(Reuters Breaking Views) - General Motors needs to explain why chief executive Fritz Henderson is resigning. Replacing the group’s driver could well be a good thing. After all, Henderson belongs to the old guard who drove the carmaker into bankruptcy. And as Fiat and Ford have shown, new blood from outside the industry helps power a turnaround. But the lack of an explanation from GM sends some worrying signals.
Granted, it should come as no surprise that there were growing tensions between the chief and his board - Henderson, for example, was more publicly optimistic about an initial public offering next year than chairman Ed Whitacre Jr.
But Henderson’s abrupt exit implies that the board had no contingency plans, which is worrying in its own right. Granted, finding a new chief for a company kept alive by government aid is hardly easy, as Bank of America is discovering. But if the board had plans to oust Henderson, they ought to have some idea of his replacement already.

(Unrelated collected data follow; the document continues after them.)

(* ===== verification/FileRefs.v ===== *)
(** Reference counts of open files across system calls (kernel/file.c,
    kernel/sysfile.c, kernel/proc.c).

    [counts X d s] says that in state [s] the reference count of every entry of
    the open-file table is the number of descriptors that name it, over all
    processes, plus the references [d] that the running system call holds without
    a descriptor yet; and that a process that is free, being created or a zombie
    has no descriptors, but for the process [X] that is being set up.  [still] is
    what the calls that touch no descriptor do. *)

From S2P Require Import Prelude Mem CString Kern Riscv Kalloc Vm Sleeplock Bio Block Log Huffman Pipe State Wakeup Fs FsData FileOps Frame ProcOps Sysfile Exec Syscall Steady Scenario ProcInv.

(** * Counting *)

Definition cnt (j : nat) (l : list (option nat)) : Z := Z.of_nat (length (filter (fun x => x = Some j) l)).
Definition fd_count (j : nat) (ps : list proc) : Z := foldr (fun p n => cnt j (p_ofile p) + n) 0 ps.
Definition one (x : option nat) (j : nat) : Z := if decide (x = Some j) then 1 else 0.

Lemma fds_app j l1 l2 : cnt j (l1 ++ l2) = cnt j l1 + cnt j l2.
Proof. unfold cnt. rewrite filter_app, length_app. lia. Qed.

Lemma fds_cons j x l : cnt j (x :: l) = one x j + cnt j l.
Proof. unfold cnt, one. rewrite filter_cons. case_decide; cbn [length]; lia. Qed.

Lemma cnt_insert j k x y l : l !! k = Some y -> cnt j (<[k := x]> l) = cnt j l - one y j + one x j.
Proof.
  revert k. induction l as [|z l IH]; intros [|k]; try done; cbn [lookup list_lookup].
  - intros [= ->]. change (<[0%nat := x]> (y :: l)) with (x :: l). rewrite !fds_cons. lia.
  - intros H. change (<[S k := x]> (z :: l)) with (z :: <[k := x]> l). rewrite !fds_cons, (IH _ H). lia.
Qed.

Lemma fd_count_alter j i f ps p :
  ps !! i = Some p -> fd_count j (alter f i ps) = fd_count j ps - cnt j (p_ofile p) + cnt j (p_ofile (f p)).
Proof.
  revert i. induction ps as [|q ps IH]; intros [|i]; try done; cbn [lookup list_lookup].
  - intros [= ->]. cbn. lia.
  - intros H. cbn. unfold fd_count in *. cbn. rewrite (IH _ H). lia.
Qed.

Lemma fd_count_ext j ps ps' :
  length ps' = length ps -> (forall i p, ps !! i = Some p -> exists p', ps' !! i = Some p' /\ p_ofile p' = p_ofile p) ->
  fd_count j ps' = fd_count j ps.
Proof.
  revert ps'. induction ps as [|p ps IH]; intros [|p' ps'] Hl Hp; try done. cbn.
  destruct (Hp 0%nat p eq_refl) as (q & [= <-] & ->). f_equal. apply IH; [by injection Hl|].
  intros i x Hx. exact (Hp (S i) x Hx).
Qed.

(** * Calls that touch no descriptor *)

Definition same_fds (p p' : proc) : Prop := p_ofile p' = p_ofile p /\ dead p' = dead p.

Definition still (s s' : ks) : Prop :=
  (forall j, f_ref (getf s' j) = f_ref (getf s j)) /\ length (ftable s') = length (ftable s) /\
  length (procs s') = length (procs s) /\ me s' = me s /\
  forall i p, procs s !! i = Some p -> exists p', procs s' !! i = Some p' /\ same_fds p p'.

#[export] Instance still_preorder : PreOrder still.
Proof.
  split.
  - intros s. split_and!; try done. intros i p Hp. by exists p.
  - intros s1 s2 s3 (F1 & L1 & P1 & M1 & I1) (F2 & L2 & P2 & M2 & I2). split_and!; [intros j; by rewrite F2|congruence..|].
    intros i p Hp. destruct (I1 i p Hp) as (p' & Hp' & [A1 B1]). destruct (I2 i p' Hp') as (p'' & Hp'' & [A2 B2]).
    exists p''. split; [done|]. split; congruence.
Qed.

Lemma still_updp i f s : (forall p, procs s !! i = Some p -> same_fds p (f p)) -> still s (updp i f s).
Proof.
  intros Hf. split_and!; [done|done|apply length_alter|done|]. intros j p Hp. rewrite lookup_updp, Hp. case_decide.
  - subst. exists (f p). split; [done|]. by apply Hf.
  - by exists p.
Qed.

#[export] Instance still_steady : Steady still.
Proof.
  split.
  - exact _.
  - intros s s' [(P & M & _) F]. unfold still, getf. rewrite P, M, F. split_and!; try done. intros i p Hp. by exists p.
  - intros i f s Hf. apply still_updp. intros p _. destruct (Hf p) as (_ & E1 & E2). split; [done|]. unfold dead. by rewrite E1.
  - intros i g s Hg. split_and!; [|apply length_alter|done|done|intros k p Hp; by exists p].
    intros j. unfold getf, updf, set_ftable. cbn [ftable]. destruct (decide (i = j)) as [->|N].
    + rewrite list_lookup_alter_eq. destruct (ftable s !! j); [apply Hg|done].
    + by rewrite list_lookup_alter_ne.
  - intros i s Hs. apply still_updp. intros p Hp. rewrite (getp_lookup _ _ _ Hp) in Hs. split; [done|]. unfold dead. cbn. by rewrite Hs.
  - intros i s Hd. apply still_updp. intros p Hp. rewrite (getp_lookup _ _ _ Hp) in Hd. split; [done|]. by rewrite Hd.
Qed.

#[export] Hint Extern 1 (still _ _) => (apply steady_tabs; repeat split; reflexivity) : frame.

(** * The invariant *)

Definition no_fds (p : proc) : Prop := forall k, (k < 16)%nat -> p_ofile p !! k = Some None.

Record counts (X : option nat) (d : nat -> Z) (s : ks) : Prop := {
  co_procs : length (procs s) = 64%nat;
  co_fds : forall i p, procs s !! i = Some p -> length (p_ofile p) = 16%nat;
  co_dead : forall i p, procs s !! i = Some p -> dead p = true -> X <> Some i -> no_fds p;
  co_ref : forall j, f_ref (getf s j) = fd_count j (procs s) + d j }.

Lemma counts_still X d s s' : counts X d s -> still s s' -> counts X d s'.
Proof.
  intros [C1 C2 C3 C4] (F & L & P & M & I).
  assert (forall i p', procs s' !! i = Some p' -> exists p, procs s !! i = Some p /\ same_fds p p') as Hb.
  { intros i p' Hp'. destruct (lookup_lt_is_Some_2 (procs s) i) as [p Hp]; [rewrite <-P; by eapply lookup_lt_Some|].
    exists p. split; [done|]. destruct (I i p Hp) as (q & Hq & S). by simplify_eq. }
  split.
  - congruence.
  - intros i p' Hp'. destruct (Hb i p' Hp') as (p & Hp & -> & _). by eapply C2.
  - intros i p' Hp' Hd Hx. destruct (Hb i p' Hp') as (p & Hp & E1 & E2). unfold no_fds. rewrite E1. eapply C3; [done|congruence|done].
  - intros j. rewrite F, C4. f_equal. symmetry. apply fd_count_ext; [done|]. intros i p Hp.
    destruct (I i p Hp) as (p' & Hp' & E & _). by exists p'.
Qed.

Definition plus (d : nat -> Z) (k : Z) (j : nat) : nat -> Z := fun i => d i + (if decide (i = j) then k else 0).

Lemma counts_ext X d d' s : counts X d s -> (forall j, d j = d' j) -> counts X d' s.
Proof. intros [C1 C2 C3 C4] H. split; try done. intros j. by rewrite <-H. Qed.

(** The running process is alive. *)
Definition live (s : ks) : Prop := exists p, procs s !! me s = Some p /\ dead p = false.

Definition good (X : option nat) (d : nat -> Z) (s : ks) : Prop := counts X d s /\ live s.

Lemma good_still X d s s' : good X d s -> still s s' -> good X d s'.
Proof.
  intros [C (p & Hp & Hd)] S. split; [by eapply counts_still|]. destruct S as (_ & _ & _ & M & I).
  destruct (I _ _ Hp) as (p' & Hp' & _ & E). exists p'. rewrite M. split; [done|congruence].
Qed.

Lemma good_ext X d d' s : good X d s -> (forall j, d j = d' j) -> good X d' s.
Proof. intros [C L] H. split; [by eapply counts_ext|done]. Qed.

Ltac deltas :=
  let j := fresh "j" in
  intros j; unfold plus, one; repeat case_decide; simplify_eq; try lia; try done.

(** Assignment to an open file. *)
Lemma good_fset X d s j f g k :
  ftable s !! j = Some f -> f_ref (g f) = f_ref f + k -> good X d s -> good X (plus d k j) (updf j g s).
Proof.
  intros Hf Hg [[C1 C2 C3 C4] L]. split; [|done]. split; try done. intros i.
  change (procs (updf j g s)) with (procs s). unfold plus. rewrite Z.add_assoc, <-C4.
  unfold getf, updf, set_ftable. cbn [ftable]. case_decide as D.
  - subst. by rewrite list_lookup_alter_eq, Hf.
  - rewrite list_lookup_alter_ne by done. lia.
Qed.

Of more concern, though, is what this says about GM’s strategy. The Chapter 11 process was supposed to allow the company to shrink to a more manageable size with fewer distractions from its far-flung operations. Since emerging from bankruptcy, though, the new board has decided to keep Opel rather than sell a majority stake to Magna and may be prevaricating over what to do with Saab since the sale to Koeniggsegg fell through. A renewed push to build a global empire should not be in GM’s future.
If it is the case that the directors are simply finishing the work car tsar Steve Rattner began when he fired former boss Rick Wagoner in March, they have nothing to fear from saying so. But whatever the reason for Henderson’s exit, they need to come clean quickly.